ミランダからの悪魔のような要求と昼夜を問わず鳴り続ける携帯と毎日奮闘することになる。「気品もファッションセンスもないわ!」と手厳しい批評に、どうにかしてミランダを見返したいと奮闘するアンディ。
スタイリストのナイジェルの助けを得て、田舎くさいと嘲笑された彼女がハイブランドの服を着こなす洗練された女性に大変身!野暮ったいと笑われた彼女がハイブランドの服を着こなす洗練された女性に大変身!スタイリッシュな格好を手に入れます。
⑤ところが、ミランダの要求は激化していくばかり。
彼女は双子の娘たちのために出版前のハリー・ポッターの新作を手に入れるようにアンディに要求します。「本が手に入らなければ、オフィスに戻ってこなくていいから」とまで言われてしまうアンディ。必死に仕事をこなしていくものの、同棲中の彼と距離ができ、私生活にも暗雲が…。
この仕事を続ければジャーナリストへの道が開けると信じていたアンディ。それなのに、いつクビになるか分からない状況に…。絶体絶命の大ピンチ!

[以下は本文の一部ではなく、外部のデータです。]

Lemma handle_append_log t l pi pt es c s : log_step s (handle_append t l pi pt es c s).2.
Proof.
  destruct s as [n d]. intros Hn Hr. unfold handle_append.
  repeat (case_match; [log_kept; fail|]).
  set (n1 := follow l (drop_other_incoming l t n)).
  assert (same_log n n1) as Hs by (etrans; [apply same_log_drop_other|same_log_fields]).
  pose proof (same_log_grows n n1 Hn Hs) as Hg1.
  repeat (case_match; [exact Hg1|]).
  assert (room n1) as Hr1.
  { destruct Hs. unfold room, snapshot_index in *. by rewrite sl_log0, sl_snapshot0. }
  pose proof (append_loop_grows es n1 false (gr_ok _ _ Hg1) Hr1) as Hg2.
  destruct (append_loop _ _ _ _) as [n2 changed|n2|n2]; simpl in Hg2;
    assert (grows n n2) as Hg3 by (by eapply grows_trans); [|exact Hg3..].
  pose proof (gr_ok _ _ Hg3) as Hn2.
  case_match; [eapply grows_trans; [exact Hg3|]; simpl; apply same_log_grows; [done|same_log_fields]|].
  set (n3 := if commit_index n2 <? c then _ else _).
  assert (grows n n3) as Hg4.
  { eapply grows_trans; [exact Hg3|]. unfold n3. case_match; [|by apply grows_refl]. bool_prop.
    apply commit_grows; [done|]. rewrite (last_index_ok n2 Hn2). pose proof (lo_commit n2 Hn2). lia. }
  destruct changed; [persist_case|exact Hg4].
  eapply persist_grows; [exact Hg4|exact E|destruct ok; reflexivity].
Qed.
(* ===== verification/RaftDisk.v ===== *)
(** * Raft: writing the state

    [persist_at], [append_wal_frame] and the atomic replacement of a file, of
    [src/crates/onetdns-cluster/src/raft.rs], on a disk of two files.  Every
    system call takes its fate from a script: it succeeds, or it fails after
    some part of its effect reached the disk.  A failed call that was not yet
    made durable by an [fsync] may be undone, as by a loss of power, so the
    disk after a failure is also the disk after a crash at that point. *)

From S2P Require Import Prelude Raft.
From S2P Require Import RaftFile.

(** ** Computations over a state that may fail *)
Definition run (S A : Type) : Type := S → outcome string A * S.

Definition rret {S A} (a : A) : run S A := λ s, (Ok a, s).

Definition rbind {S A B} (m : run S A) (k : A → run S B) : run S B := λ s,
  match m s with
  | (Ok a, s) => k a s
  | (Err e, s) => (Err e, s)
  | (Panic, s) => (Panic, s)
  | (NoFuel, s) => (NoFuel, s)
  end.

Definition rread {S} : run S S := λ s, (Ok s, s).
Definition rlift {S A} (o : outcome string A) : run S A := λ s, (o, s).
Definition rfail {S A} (e : string) : run S A := λ s, (Err e, s).

(** [cleanup] runs after a failure of [m]; its own outcome is ignored. *)
Definition ron_error {S A} (m : run S A) (cleanup : S → S) : run S A := λ s,
  match m s with
  | (Ok a, s) => (Ok a, s)
  | (o, s) => (o, cleanup s)
  end.

Declare Scope run_scope.
Delimit Scope run_scope with run.
Notation "'step!' x := m 'in' k" := (rbind m (fun x => k))
  (at level 200, x pattern, m at level 100, k at level 200) : run_scope.
Notation "'do!' m 'in' k" := (rbind m (fun _ => k))
  (at level 200, m at level 100, k at level 200) : run_scope.
#[local] Open Scope run_scope.

(** ** The disk *)

(** The two files: [path] and [wal_path path]. *)
Inductive Which : Type := StateFile | WalFile.

(** The failure of a call: how much of its effect reached the disk, and the
    error. *)
Record Fate := mkFate { kept : nat; io_error : string }.

(** [f_tmp] is the content of the temporary file being written. *)
Record Files := mkFiles {
  f_state : file;
  f_wal : file;
  f_tmp : list Z;
  f_fates : list (option Fate);
}.

Definition get_file (p : Which) (d : Files) : file :=
  match p with StateFile => f_state d | WalFile => f_wal d end.

Definition put_file (p : Which) (x : file) (d : Files) : Files :=
  match p with
  | StateFile => mkFiles x (f_wal d) (f_tmp d) (f_fates d)
  | WalFile => mkFiles (f_state d) x (f_tmp d) (f_fates d)
  end.

Definition put_tmp (x : list Z) (d : Files) : Files := mkFiles (f_state d) (f_wal d) x (f_fates d).
Definition put_fates (x : list (option Fate)) (d : Files) : Files :=
  mkFiles (f_state d) (f_wal d) (f_tmp d) x.

(** A system call: its effect, and the part of it that a failure may leave. *)
Definition syscall (what : string) (whole : Files → Files) (part : nat → Files → Files) :
    run Files unit := λ d,
  match f_fates d with
  | Some f :: fates => (Err (what +:+ io_error f), part (kept f) (put_fates fates d))
  | fates => (Ok tt, whole (put_fates (tail fates) d))
  end.

(** A call without an effect of its own; when it fails, nothing happens. *)
Definition request (what : string) : run Files unit := syscall what id (λ _, id).

(** A change of file [p] from [old] that is not durable yet is lost with the
    power when nothing of it was kept. *)
Definition undone (p : Which) (old : file) (kept : nat) (d : Files) : Files :=
  match kept with O => put_file p old d | S _ => d end.

(** ** Replacing a file *)
Definition write_tmp (bytes : list Z) : run Files unit :=
  syscall "Raft 상태 파일에 데이터를 쓰지 못했습니다: " (put_tmp bytes) (λ k, put_tmp (take k bytes)).

(** [replace_state_file]: the temporary file takes the place of [p]. *)
Definition replace_state_file (p : Which) : run Files unit :=
  syscall "Raft 상태 파일을 원자적으로 교체하지 못했습니다: "
    (λ d, put_file p (Bytes (f_tmp d)) d) (λ _, id).

(** [sync_state_parent] opens the directory and syncs it. *)
Definition sync_state_parent (p : Which) (old : file) : run Files unit :=
  let what := "Raft 상태 디렉터리를 디스크에 동기화하지 못했습니다: " in
  do! syscall what id (undone p old) in
  syscall what id (undone p old).

(** The closure of [write_state_file_atomic]. *)
Definition write_and_replace (p : Which) (bytes : list Z) (old : file) : run Files unit :=
  do! syscall "Raft 상태를 저장할 임시 파일을 열지 못했습니다: " (put_tmp []) (λ _, id) in
  do! request "Raft 임시 상태 파일의 접근 권한을 제한하지 못했습니다: " in
  do! write_tmp bytes in
  do! request "Raft 상태 파일을 디스크에 동기화하지 못했습니다: " in
  do! replace_state_file p in
  do! syscall "Raft 상태 파일의 접근 권한을 제한하지 못했습니다: " id (undone p old) in
  sync_state_parent p old.

Definition remove_tmp (d : Files) : Files := (syscall "" (put_tmp []) (λ _, id) d).2.

Definition write_state_file_atomic (p : Which) (bytes : list Z) : run Files unit :=
  do! request "Raft 상태 파일을 저장할 디렉터리를 만들지 못했습니다: " in
  step! d := rread in
  ron_error (write_and_replace p bytes (get_file p d)) remove_tmp.

Definition reset_wal (base_digest : list Z) : run Files unit :=
  write_state_file_atomic WalFile (wal_header base_digest).

(** ** Appending to the write-ahead log *)

(** [fs::metadata(&wal)?.len()]. *)
Definition wal_metadata_len : run Files Z :=
  let what := "Raft WAL metadata 실패: " in
  do! request what in
  step! d := rread in
  match f_wal d with
  | Bytes bytes => rret (zlen bytes)
  | Absent => rfail what
  | Broken e => rfail (what +:+ e)
  end.

Definition wal_bytes (d : Files) : list Z :=
  match f_wal d with Bytes bytes => bytes | _ => [] end.

(** Cutting the log back to [len] octets. *)
Definition repair_wal (len : Z) : run Files unit :=
  step! d := rread in
  do! request "Raft WAL 열기 실패: " in
  do! syscall "Raft WAL 끝부분 절단 실패: "
        (put_file WalFile (Bytes (take (Z.to_nat len) (wal_bytes d)))) (λ _, id) in
  syscall "Raft WAL 절단 fsync 실패: " id (undone WalFile (f_wal d)).

(** [write_all] and [sync_all] on the open log.  Until the sync succeeds, any
    part of the frame may be lost. *)
Definition append_synced (frame : list Z) : run Files unit :=
  step! d := rread in
  let keep k := put_file WalFile (Bytes (wal_bytes d ++ take k frame)) in
  do! syscall "Raft WAL 쓰지 못했습니다: " (put_file WalFile (Bytes (wal_bytes d ++ frame))) keep in
  syscall "Raft WAL fsync 실패: " id keep.

Definition on_disk {A} (m : run Files A) : run (RaftNode * Files) A := λ s,
  let '(r, d) := m s.2 in (r, (s.1, d)).

Definition on_node (f : RaftNode → RaftNode) : run (RaftNode * Files) unit := λ s,
  (Ok tt, (f s.1, s.2)).

(** The part of [append_wal_frame] that opens the log. *)
Definition create_wal (n : RaftNode) : run (RaftNode * Files) unit :=
  if wal_len n <? WAL_HEADER_LEN then
    match base_digest n with
    | None => rfail "Raft 로그 파일을 만들려면 기준 상태의 지문이 필요합니다"
    | Some digest =>
        do! on_disk (reset_wal digest) in
        on_node (set_wal_len WAL_HEADER_LEN)
    end
  else rret tt.

Definition open_wal : run (RaftNode * Files) unit :=
  step! s := rread in
  do! create_wal s.1 in
  step! on_disk_len := on_disk wal_metadata_len in
  step! s := rread in
  do! (if wal_len s.1 <? on_disk_len then on_disk (repair_wal (wal_len s.1)) else rret tt) in
  do! on_disk (request "Raft WAL append 열기 실패: ") in
  on_node (set_wal_file true).

Definition append_wal_frame (frame : list Z) : run (RaftNode * Files) unit :=
  step! s := rread in
  do! (if wal_file s.1 then rret tt else open_wal) in
  do! ron_error (on_disk (append_synced frame)) (λ s, (set_wal_file false s.1, s.2)) in
  on_node (λ n, set_wal_len (saturating_add (wal_len n) (zlen frame)) n).

(** ** Storing the state of a node *)
Section digest.
Context (sha256 : list Z → list Z).

(** [store_state]; slicing the digest off a shorter string would panic. *)
Definition store_state (st : StableState) : run Files (list Z) :=
  step! bytes := rlift (encode_state sha256 st) in
  if zlen bytes <? 32 then rlift Panic
  else
    let digest := drop (Z.to_nat (zlen bytes - 32)) bytes in
    do! write_state_file_atomic StateFile bytes in
    rret digest.

(** The branch of [persist_at] that rewrites the state file. *)
Definition persist_whole : run (RaftNode * Files) unit :=
  do! on_node (set_wal_file false) in
  step! s := rread in
  step! digest := on_disk (store_state (stable_view s.1)) in
  do! on_disk (reset_wal digest) in
  on_node (λ n, set_snapshot_dirty false (set_base_digest (Some digest) (set_wal_len WAL_HEADER_LEN n))).

Definition must_compact (n : RaftNode) (frame : list Z) : bool :=
  snapshot_dirty n || bool_decide (base_digest n = None)
  || (MAX_WAL_BYTES <? saturating_add (wal_len n) (zlen frame)).

Definition persist_files : run (RaftNode * Files) unit :=
  step! s := rread in
  let truncate_to := Z.min (durable_log_len s.1) (zlen (log s.1)) in
  step! frame := rlift (encode_wal_frame sha256 (stable_view s.1) truncate_to) in
  do! (if must_compact s.1 frame then persist_whole else append_wal_frame frame) in
  on_node (λ n, set_durable_log_len (zlen (log n)) n).

(** [persist_at] and [load_state], as the interface [Storage] of the protocol
    has them.  Storing a state neither panics nor loops. *)
Definition two_files : Storage Files := {|
  persist_at := λ _ s,
    match persist_files s with
    | (Ok _, s) => (None, s)
    | (Err e, s) => (Some e, s)
    | (_, s) => (Some "", s)
    end;
  load_state := λ d,
    match load_files sha256 (f_state d) (f_wal d) with
    | Ok ld => inr ld
    | Err e => inl e
    | _ => inl ""
    end;
|}.
End digest.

⑥危機を乗り越え、次第に仕事を完璧にこなしていくアンディ。
ミランダも彼女を評価するようになる。その証拠に、ランウェイにとってもっとも重要なパリのコレクションに、ミランダのアシスタントとしてアンディは指名される。しかし、仕事に明け暮れた代償は大きく、アンディは彼とすれ違い、距離を置くことに。
⑦初めてのパリに到着したアンディ。
豪華なファッションショーやパーティーでミランダのアシスタントして仕事を次々とこなしていく。ところが、パーティーにミランダの夫が出席しないことが分かる。それはミランダが離婚寸前であることを意味していた。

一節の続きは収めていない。